Fashion-wise you can now laugh at the Dior-influenced cocktail dresses with crinoline-puffed skirts and pinched waists, or enjoy that chic fashionista, Lucille Ball, in capri pants and little ballet flats. Or, you can laugh at the now-corny, lavishly produced, jingle-driven commercials for Brylcreem, Alka-Seltzer, Halo shampoo and Chevrolets.

And then there is this: If you watch carefully, and notice how distracted Lucy is as she waves her feather duster over the furniture, you realize she was in many ways the housewife with a feminist itch — even if that itch only manifested itself in attempts to break into show business. Unquestionably Lucy and Ricky love each other, but they also compete. And Lucy will not be deterred — by anything.

Adapted for the stage by Kim Flagg and Rick Sparks, and directed by Sparks, the show fully “replays” two episodes.

In “The Benefit,” Lucy (Sirena Irwin) agrees to coax Ricky (Bill Mendieta) into performing at the Fine Arts Club benefit chaired by their neighbor, Ethel Mertz (Joanna Daniels). But her real goal is to share the spotlight with her husband, even if she can’t sing a note on key. As it turns out, Lucy grabs every punchline from Ricky; she is incapable of being second banana.

In the second episode, “Lucy Has Her Eyes Examined,” Ricky brings a powerful producer home to dinner, and Lucy is far more hell-bent on auditioning for his upcoming Broadway musical than cooking a roast. Ethel and Fred Mertz (Curtis Pettyjohn is perfect), retired vaudevillians, are still crazy for show biz and pull out a Varsity Rag number. Lucy, partnered by her jitterbug teacher (rubber-legged Richard Strimer is a hoot) and backed by Ricky’s terrific band, performs the acrobatic number terrifically at a rehearsal. But the real test comes after a doctor puts sight-blurring eyedrops into her eyes, and the dance goes haywire.

Irwin, a petite beauty who has much of Ball’s body language down, dances up a storm. But there was only one Lucille Ball.
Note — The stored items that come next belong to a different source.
(** * Claims explorer dashboard (app.py): a shallow embedding

    The dashboard is one Streamlit script, re-run from top to bottom on
    every interaction.  A run is a computation in a small monad [M] that
    threads the memoised warehouse connection, appends to a log of what the
    script did (statements executed, widgets, notices, tables and charts
    drawn, in order) and can end early in two ways: [st.stop()] and an
    uncaught exception.  The script has no [try]: an exception ends the run.

    Outside the script, and so inputs of the model:
    - the warehouse: [sql.connect] and what a statement returns
      (record [Warehouse]);
    - the values the rendering host keeps per widget key (record [ui]).

    Modelling choices:
    - strings are byte strings and [PyStr.lower] moves the ASCII capitals
      only.  That is [str.lower] on ASCII strings and on no others, so every
      statement about case is made for ASCII strings ([ascii_only]);
    - one [Warehouse] value is how the remote side answers during one pass;
      two passes over the same tables may face two such values;
    - a DataFrame is its column labels and its rows; labels may repeat, and
      selecting by a repeated label behaves as in pandas (a frame, not a
      series);
    - layout containers ([with col:]) draw nothing and are not logged;
      [st.columns(n)] is;
    - a metric carries the number it shows, not the formatted text;
    - the meaning of the KPI aggregates is given over the rows of a table
      ([denial_rate], [kpi_answer]), with exact rationals for quotients. *)

From Stdlib Require Import List String Ascii Bool Arith ZArith QArith Lia.
From Stdlib Require Import NArith Sorting.Sorted Sorting.Permutation.
Import ListNotations.
Local Close Scope Q_scope.
Local Close Scope Z_scope.
Local Open Scope nat_scope.
Local Open Scope list_scope.
Local Open Scope string_scope.

Set Implicit Arguments.

(* ------------------------------------------------------------------------- *)
(** ** Python strings: [lower] and the [in] operator *)

Module PyStr.

(** [str.lower] on one ASCII character: 'A'..'Z' move to 'a'..'z'.
    Python also lowers letters outside ASCII, and not always one character
    at a time; [lower] below agrees with [str.lower] on strings whose
    characters are all below 128 and is not meant for others. *)
Definition lower_ascii (c : ascii) : ascii :=
  let n := N_of_ascii c in
  if (65 <=? n)%N && (n <=? 90)%N then ascii_of_N (n + 32) else c.

Fixpoint lower (s : string) : string :=
  match s with
  | EmptyString => EmptyString
  | String c s' => String (lower_ascii c) (lower s')
  end.

(** [sub in s] for two strings: [sub] starts at some position of [s]. *)
Fixpoint str_in (sub s : string) : bool :=
  String.prefix sub s ||
  match s with
  | EmptyString => false
  | String _ s' => str_in sub s'
  end.

(** What [in] means: [s] is [pre ++ sub ++ post]. *)
Definition Substring (sub s : string) : Prop :=
  exists pre post, s = pre ++ sub ++ post.

(** Python truthiness of a string. *)
Definition truthy (s : string) : bool :=
  match s with EmptyString => false | _ => true end.

End PyStr.

(* ------------------------------------------------------------------------- *)
(** ** Exceptions and results *)

Inductive exn : Type :=
| ConnectionError
| QueryExecutionError
| IndexError
| KeyError
| AttributeError
| TypeError
| ValueError.

Inductive result (A : Type) : Type :=
| Ok (a : A)
| Raise (e : exn).
Arguments Ok {A} a.
Arguments Raise {A} e.

Definition rbind {A B} (r : result A) (k : A -> result B) : result B :=
  match r with
  | Ok a => k a
  | Raise e => Raise e
  end.

(* ------------------------------------------------------------------------- *)
(** ** Tabular results (pandas DataFrame) *)

(** One cell.  [SNull] is [None], the missing value of a column of names,
    which [dropna] removes.  NaN, the missing value of a numeric column, has
    no cell of its own: it is removed by [dropna] like [None] but converts
    and formats differently, and no statement below is about it. *)
Inductive scalar : Type :=
| SNull
| SStr (s : string)
| SInt (z : Z)
| SNum (q : Q).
Mendieta has a natural Ricardo-esque charm (and the Cuban accent), and the stage brightens when he sings, backed by a seven-piece onstage band led by musical director Alan Bukowiecki. (You realize how sparingly Desi Arnaz was used on TV, and here you certainly wish the appealing Mendieta had more to do here.)

Both Irwin and Mendieta appeared in the Los Angeles version of the show. Here, Chicago actors fill the rest of the cast. Ed Kross easily finesses the role of Maury Jasper, the engaging host of the TV show who interacts with the real audience and a couple of funny female ringers (Sara Sevigny and Debbie Laumand-Blanc). The harmonizing Crystaltone Sjoingers (Ashley Braxton, Lauren Creel, Gregory Franklin, Karl Hamilton, Rebecca Prescott and Strimer) morph easily from one song and sketch to another.

Enjoyable, yes. But by the end of the show you might just be wondering: If the original episodes are available on tape, is any of this really necessary?